(* ===== verification/ThreadSafeMap.v ===== *)
(** * ThreadSafeMap: a locked map with a text file format
      ([include/ThreadSafeMap.hpp], [src/ThreadSafeMap.cpp])

    Every member function but [readFromFile] holds the mutex for its whole body, so
    a call is one step on [map_]; [readFromFile] takes the lock once per entry,
    inside [add].  The container is [std::map]: a finite map visited in ascending
    order of its keys ([entries]).  [getline] follows the standard's rules for
    [eofbit] and [failbit], which decide what [readFromFile] accepts. *)

From S2P Require Import Prelude.

(** ** The container operations, for any key and value type *)

Section operations.
Context {K V : Type} `{Countable K} (value_init : V).   (** [V()] *)

Definition add (map_ : gmap K V) (key : K) (value : V) : gmap K V := <[key := value]> map_.

Definition edit (map_ : gmap K V) (key : K) (value : V) : gmap K V :=
  if bool_decide (is_Some (map_ !! key)) then <[key := value]> map_ else map_.

Definition remove (map_ : gmap K V) (key : K) : gmap K V := delete key map_.

Definition get (map_ : gmap K V) (key : K) : V :=
  match map_ !! key with Some v => v | None => value_init end.

Definition contains (map_ : gmap K V) (key : K) : bool := bool_decide (is_Some (map_ !! key)).
End operations.

(** ** Input streams *)

(** What is left to read, and whether neither [eofbit] nor [failbit] is set. *)
Record istream := mkIstream { rest : bytes; good : bool }.

Definition open_stream (content : bytes) : istream := mkIstream content true.

(** The bytes up to the delimiter, whether the delimiter was met, and what follows. *)
Fixpoint take_until (delim : ascii) (s : bytes) : bytes * bool * bytes :=
  match s with
  | [] => ([], false, [])
  | c :: s' =>
      if bool_decide (c = delim) then ([], true, s')
      else let '(t, found, r) := take_until delim s' in (c :: t, found, r)
  end.

(** [std::getline(in, line, delim)]: [None] when the stream converts to [false]. *)
Definition getline (delim : ascii) (s : istream) : option bytes * istream :=
  if good s then
    let '(t, found, r) := take_until delim (rest s) in
    if (found : bool) then (Some t, mkIstream r true)
    else (if bool_decide (t = []) then None else Some t, mkIstream r false)
  else (None, s).

(** ** Files *)

(** Entries in the order [std::map] visits them. *)
Definition key_le {V} (p q : bytes * V) : Prop := bytes_ltb q.1 p.1 = false.
#[export] Instance key_le_dec {V} : RelDecision (@key_le V).
Proof. intros p q. unfold key_le. apply _. Defined.

Definition entries {V} (map_ : gmap bytes V) : list (bytes * V) :=
  merge_sort key_le (map_to_list map_).

Definition file_line (delimiter : ascii) (entry : bytes * bytes) : bytes :=
  entry.1 ++ delimiter :: entry.2 ++ [LF].

(** What [print] sends to the console. *)
Definition print_line (pair : bytes * bytes) : bytes :=
  b#"Key: " ++ pair.1 ++ b#" Value: " ++ pair.2 ++ [LF].
Definition print (map_ : gmap bytes bytes) : bytes := concat (print_line <$> entries map_).

(** The contents of the files of the system. *)
Abbreviation files := (gmap bytes bytes).

Section files.
(** Whether the system lets the program open a file for writing. *)
Context (can_write : bytes → bool).

(** A file that cannot be opened leaves the stream failed and every output dropped. *)
Definition writeToFile (map_ : gmap bytes bytes) (fs : files) (filename : bytes) (delimiter : ascii)
    : files :=
  if can_write filename
  then <[filename := concat (file_line delimiter <$> entries map_)]> fs
  else fs.
End files.

(** One line: a key up to the delimiter, then a value up to the end of the line;
    [add] runs only when both reads succeed. *)
Definition readLine (delimiter : ascii) (map_ : gmap bytes bytes) (line : bytes) : gmap bytes bytes :=
  let iss := open_stream line in
  match getline delimiter iss with
  | (Some key, iss) =>
      match getline LF iss with
      | (Some value, _) => add map_ key value
      | (None, _) => map_
      end
  | (None, _) => map_
  end.

(** [while (std::getline(infile, line))]. *)
Fixpoint read_loop (fuel : nat) (delimiter : ascii) (infile : istream) (map_ : gmap bytes bytes)
    : option (gmap bytes bytes) :=
  match fuel with
  | O => None
  | S f =>
      match getline LF infile with
      | (Some line, infile) => read_loop f delimiter infile (readLine delimiter map_ line)
      | (None, _) => Some map_
      end
  end.

(** Fuel for a whole file: each round but the last consumes a byte. *)
Definition read_fuel (content : bytes) : nat := 2 + length content.

Definition readFromFile (map_ : gmap bytes bytes) (fs : files) (filename : bytes) (delimiter : ascii)
    : option (gmap bytes bytes) :=
  match fs !! filename with
  | Some content => read_loop (read_fuel content) delimiter (open_stream content) map_
  | None => Some map_
  end.

(** Entries the file format can carry. *)
Definition storable (delimiter : ascii) (key value : bytes) : Prop :=
  (delimiter ∉ key) ∧ (LF ∉ key) ∧ (LF ∉ value) ∧ value ≠ [].

(** ** Lemmas *)

Lemma take_until_found delim s r : delim ∉ s → take_until delim (s ++ delim :: r) = (s, true, r).
Proof.
  induction s as [|c s IH]; intros Hs; cbn.
  - by rewrite bool_decide_eq_true_2.
  - apply not_elem_of_cons in Hs as [Hc Hs].
    rewrite bool_decide_eq_false_2 by done. by rewrite IH.
Qed.

Lemma take_until_absent delim s : delim ∉ s → take_until delim s = (s, false, []).
Proof.
  induction s as [|c s IH]; intros Hs; cbn; [done|].
  apply not_elem_of_cons in Hs as [Hc Hs].
  rewrite bool_decide_eq_false_2 by done. by rewrite IH.
Qed.

Lemma take_until_length delim s t found r :
  take_until delim s = (t, found, r) →
  (length r + (if found then 1 else 0) + length t = length s)%nat.
Proof.
  revert t found r. induction s as [|c s IH]; intros t found r; cbn; [by intros [= <- <- <-]|].
  case_bool_decide; [intros [= <- <- <-]; cbn; lia|].
  destruct (take_until delim s) as [[t' f'] r'] eqn:E. intros [= <- <- <-].
  specialize (IH _ _ _ eq_refl). cbn. lia.
Qed.

Lemma getline_found delim s r :
  delim ∉ s → getline delim (open_stream (s ++ delim :: r)) = (Some s, open_stream r).
Proof. intros. unfold getline. cbn. by rewrite take_until_found. Qed.

Lemma getline_last delim s :
  delim ∉ s → s ≠ [] → getline delim (open_stream s) = (Some s, mkIstream [] false).
Proof.
  intros. unfold getline. cbn. rewrite take_until_absent by done.
  by rewrite bool_decide_eq_false_2.
Qed.

(** A storable line is read back as its entry. *)
Lemma readLine_entry delim m k v :
  storable delim k v → readLine delim m (k ++ delim :: v) = add m k v.
Proof.
  intros (Hk & _ & Hv & Hnv). unfold readLine. rewrite getline_found by done.
  by rewrite getline_last.
Qed.

(** Reading a file of storable lines adds its entries in order. *)
Lemma read_loop_lines delim (es : list (bytes * bytes)) fuel m :
  delim ≠ LF → Forall (λ e, storable delim e.1 e.2) es → (length es < fuel)%nat →
  read_loop fuel delim (open_stream (concat (file_line delim <$> es))) m =
  Some (foldl (λ m e, add m e.1 e.2) m es).
Proof.
  intros Hd. revert fuel m. induction es as [|[k v] es IH]; intros fuel m Hes Hf.
  - destruct fuel; [lia|]. done.
  - destruct fuel as [|fuel]; [cbn in Hf; lia|].
    inversion Hes as [|? ? Hkv Hes']; subst. cbn in Hkv.
    cbn [fmap list_fmap concat]. unfold file_line at 1. cbn [fst snd].
    replace ((k ++ delim :: v ++ [LF]) ++ concat (file_line delim <$> es))
      with ((k ++ delim :: v) ++ LF :: concat (file_line delim <$> es))
      by (rewrite <- !app_assoc; cbn; by rewrite <- app_assoc).
    cbn [read_loop]. rewrite getline_found.
    + rewrite IH; [|done|cbn in Hf; lia]. cbn. by rewrite readLine_entry.
    + destruct Hkv as (? & ? & ? & ?).
      rewrite not_elem_of_app, not_elem_of_cons. done.
Qed.

(** Adding all the entries of a map, in any order, gives the map over what was there. *)
Lemma foldl_add_perm (es : list (bytes * bytes)) m m0 :
  es ≡ₚ map_to_list m → foldl (λ m e, add m e.1 e.2) m0 es = m ∪ m0.
Proof.
  revert m m0. induction es as [|[k v] es IH]; intros m m0 Hp; cbn.
  - apply Permutation_nil_l in Hp. symmetry in Hp. apply map_to_list_empty_iff in Hp as ->.
    by rewrite (left_id_L ∅ (∪)).
  - assert (m !! k = Some v) as Hk.
    { apply elem_of_map_to_list. rewrite <- Hp. apply elem_of_cons. by left. }
    rewrite (IH (delete k m)).
    + unfold add. apply map_eq. intros i. rewrite !lookup_union.
      destruct (decide (i = k)) as [->|Hi].
      * rewrite lookup_delete_eq, lookup_insert_eq, Hk. by destruct (m0 !! k).
      * by rewrite lookup_delete_ne, lookup_insert_ne by done.
    + apply (Permutation_cons_inv (a:=(k, v))). rewrite Hp.
      symmetry. by apply map_to_list_delete.
Qed.

Lemma entries_perm {V} (m : gmap bytes V) : entries m ≡ₚ map_to_list m.
Proof. apply merge_sort_Permutation. Qed.

Lemma length_concat_lines delim (es : list (bytes * bytes)) :
  (length es ≤ length (concat (file_line delim <$> es)))%nat.
Proof.
  induction es as [|[k v] es IH]; cbn [fmap list_fmap concat length]; [lia|].
  rewrite length_app. assert (0 < length (file_line delim (k, v)))%nat; [|lia].
  unfold file_line. rewrite !length_app. cbn. lia.
Qed.

(** Each round of the reading loop shortens the stream or ends it. *)
Lemma getline_decreases s line s' :
  getline LF s = (Some line, s') →
  (length (rest s') + (if good s' then 1 else 0) < length (rest s) + (if good s then 1 else 0))%nat.
Proof.
  unfold getline. destruct (good s) eqn:Hg; [|done].
  destruct (take_until LF (rest s)) as [[t f] r] eqn:E. pose proof (take_until_length _ _ _ _ _ E).
  destruct f; [intros [= <- <-]; cbn; lia|].
  case_bool_decide; [done|]. intros [= <- <-]. cbn. lia.
Qed.

(** ** Properties *)

(** Reading any file ends: with the fuel [readFromFile] uses the
    loop over its lines has run to its end, whatever the bytes of the file are. *)
Lemma readFromFile_total map_ fs filename delimiter :
  is_Some (readFromFile map_ fs filename delimiter).
Proof.
  assert (∀ fuel s m, (length (rest s) + (if good s then 1 else 0) < fuel)%nat →
    is_Some (read_loop fuel delimiter s m)) as Hloop.
  { induction fuel as [|fuel IH]; intros s m Hf; [lia|]. cbn.
    destruct (getline LF s) as [[line|] s'] eqn:E; [|eauto].
    apply IH. pose proof (getline_decreases _ _ _ E). lia. }
  unfold readFromFile. destruct (fs !! filename) as [content|]; [|eauto].
  apply Hloop. unfold read_fuel. cbn. lia.
Qed.

(** C38 (roundtrip): what [writeToFile] writes, [readFromFile] reads back: the
    entries of the written map over those that were already there, provided no key
    holds the delimiter or a line feed and every value is non-empty and holds no
    line feed. *)
Theorem readFromFile_writeToFile can_write map_ map0 fs filename delimiter :
  can_write filename = true → delimiter ≠ LF →
  map_Forall (storable delimiter) map_ →
  readFromFile map0 (writeToFile can_write map_ fs filename delimiter) filename delimiter
  = Some (map_ ∪ map0).
Proof.
  intros Hw Hd Hs. unfold writeToFile, readFromFile. rewrite Hw, lookup_insert_eq.
  rewrite read_loop_lines; [by rewrite (foldl_add_perm _ map_) by apply entries_perm|done| |].
  - rewrite entries_perm. apply Forall_forall. intros [k v] Hin%elem_of_map_to_list. by apply Hs.
  - unfold read_fuel. pose proof (length_concat_lines delimiter (entries map_)). lia.
Qed.

Lemma readFromFile_writeToFile_witness :
  readFromFile ∅ (writeToFile (λ _, true)
      (<[b#"test" := b#"123"]> (<[b#"test2" := b#"12345"]> ∅)) ∅ b#"db/users.txt" SPC)
    b#"db/users.txt" SPC
  = Some (<[b#"test" := b#"123"]> (<[b#"test2" := b#"12345"]> ∅) ∪ ∅).
Proof.
  apply (readFromFile_writeToFile (λ _, true) _ ∅ ∅ b#"db/users.txt" SPC); [done|done|].
  apply map_Forall_insert_2; [|apply map_Forall_insert_2; [|apply map_Forall_empty]];
    unfold storable; vm_compute; set_solver.
Defined.

(** An entry whose value is empty does not survive the file: the
    second [getline] meets the end of the line and fails, so the entry is skipped. *)
Lemma readFromFile_drops_empty_value can_write key map0 fs filename delimiter :
  can_write filename = true → delimiter ≠ LF → delimiter ∉ key → LF ∉ key →
  readFromFile map0 (writeToFile can_write {[ key := [] ]} fs filename delimiter) filename delimiter
  = Some map0.
Proof.
  intros Hw Hd Hk Hl. unfold writeToFile, readFromFile. rewrite Hw, lookup_insert_eq.
  assert (entries ({[ key := [] ]} : gmap bytes bytes) = [(key, [])]) as ->.
  { apply Permutation_singleton_r. rewrite entries_perm. by rewrite map_to_list_singleton. }
  unfold read_fuel. cbn [fmap list_fmap concat]. unfold file_line. cbn [fst snd].
  rewrite app_nil_r. replace (key ++ delimiter :: [] ++ [LF]) with ((key ++ [delimiter]) ++ [LF])
    by (by rewrite <- app_assoc).
  cbn [Nat.add read_loop]. rewrite getline_found by set_solver. cbn.
  unfold readLine. by rewrite getline_found by done.
Qed.

Lemma readFromFile_drops_empty_value_witness :
  readFromFile ∅ (writeToFile (λ _, true) {[ b#"bob" := [] ]} ∅ b#"f" SPC) b#"f" SPC = Some ∅.
Proof.
  apply (readFromFile_drops_empty_value (λ _, true) b#"bob"); vm_compute; set_solver.
Defined.

(** The container operations agree with a map: after [add] the key
    is contained with its value, [edit] changes only a key that is present,
    [remove] removes it, [get] of an absent key is [V()], and other keys keep what
    they had. *)
Lemma operations_spec {V} (value_init : V) (m : gmap bytes V) k v k' :
  get value_init (add m k v) k' = (if bool_decide (k' = k) then v else get value_init m k') ∧
  get value_init (edit m k v) k' =
    (if bool_decide (k' = k) && contains m k then v else get value_init m k') ∧
  get value_init (remove m k) k' =
    (if bool_decide (k' = k) then value_init else get value_init m k') ∧
  contains (edit m k v) k' = contains m k' ∧
  contains (remove m k) k' = contains m k' && negb (bool_decide (k' = k)) ∧
  contains (add m k v) k' = contains m k' || bool_decide (k' = k).
Proof.
  unfold get, add, edit, remove, contains.
  destruct (decide (k' = k)) as [->|Hk].
  - rewrite !bool_decide_eq_true_2 with (P := k = k) by done. simplify_map_eq.
    destruct (m !! k) eqn:Hm; cbn; simplify_map_eq; done.
  - rewrite !bool_decide_eq_false_2 with (P := k' = k) by done. simplify_map_eq.
    destruct (m !! k) eqn:Hm; cbn; simplify_map_eq; rewrite ?andb_true_r, ?orb_false_r; done.
Qed.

● ● ● ●

Include the first line of the listing, the line with "if bool_decide (is_Some", and every line between them, each repeated exactly, and output only those.

(* ===== verification/ThreadSafeMap.v ===== *)
(** * ThreadSafeMap: a locked map with a text file format
      ([include/ThreadSafeMap.hpp], [src/ThreadSafeMap.cpp])

    Every member function but [readFromFile] holds the mutex for its whole body, so
    a call is one step on [map_]; [readFromFile] takes the lock once per entry,
    inside [add].  The container is [std::map]: a finite map visited in ascending
    order of its keys ([entries]).  [getline] follows the standard's rules for
    [eofbit] and [failbit], which decide what [readFromFile] accepts. *)

From S2P Require Import Prelude.

(** ** The container operations, for any key and value type *)

Section operations.
Context {K V : Type} `{Countable K} (value_init : V).   (** [V()] *)

Definition add (map_ : gmap K V) (key : K) (value : V) : gmap K V := <[key := value]> map_.

Definition edit (map_ : gmap K V) (key : K) (value : V) : gmap K V :=
  if bool_decide (is_Some (map_ !! key)) then <[key := value]> map_ else map_.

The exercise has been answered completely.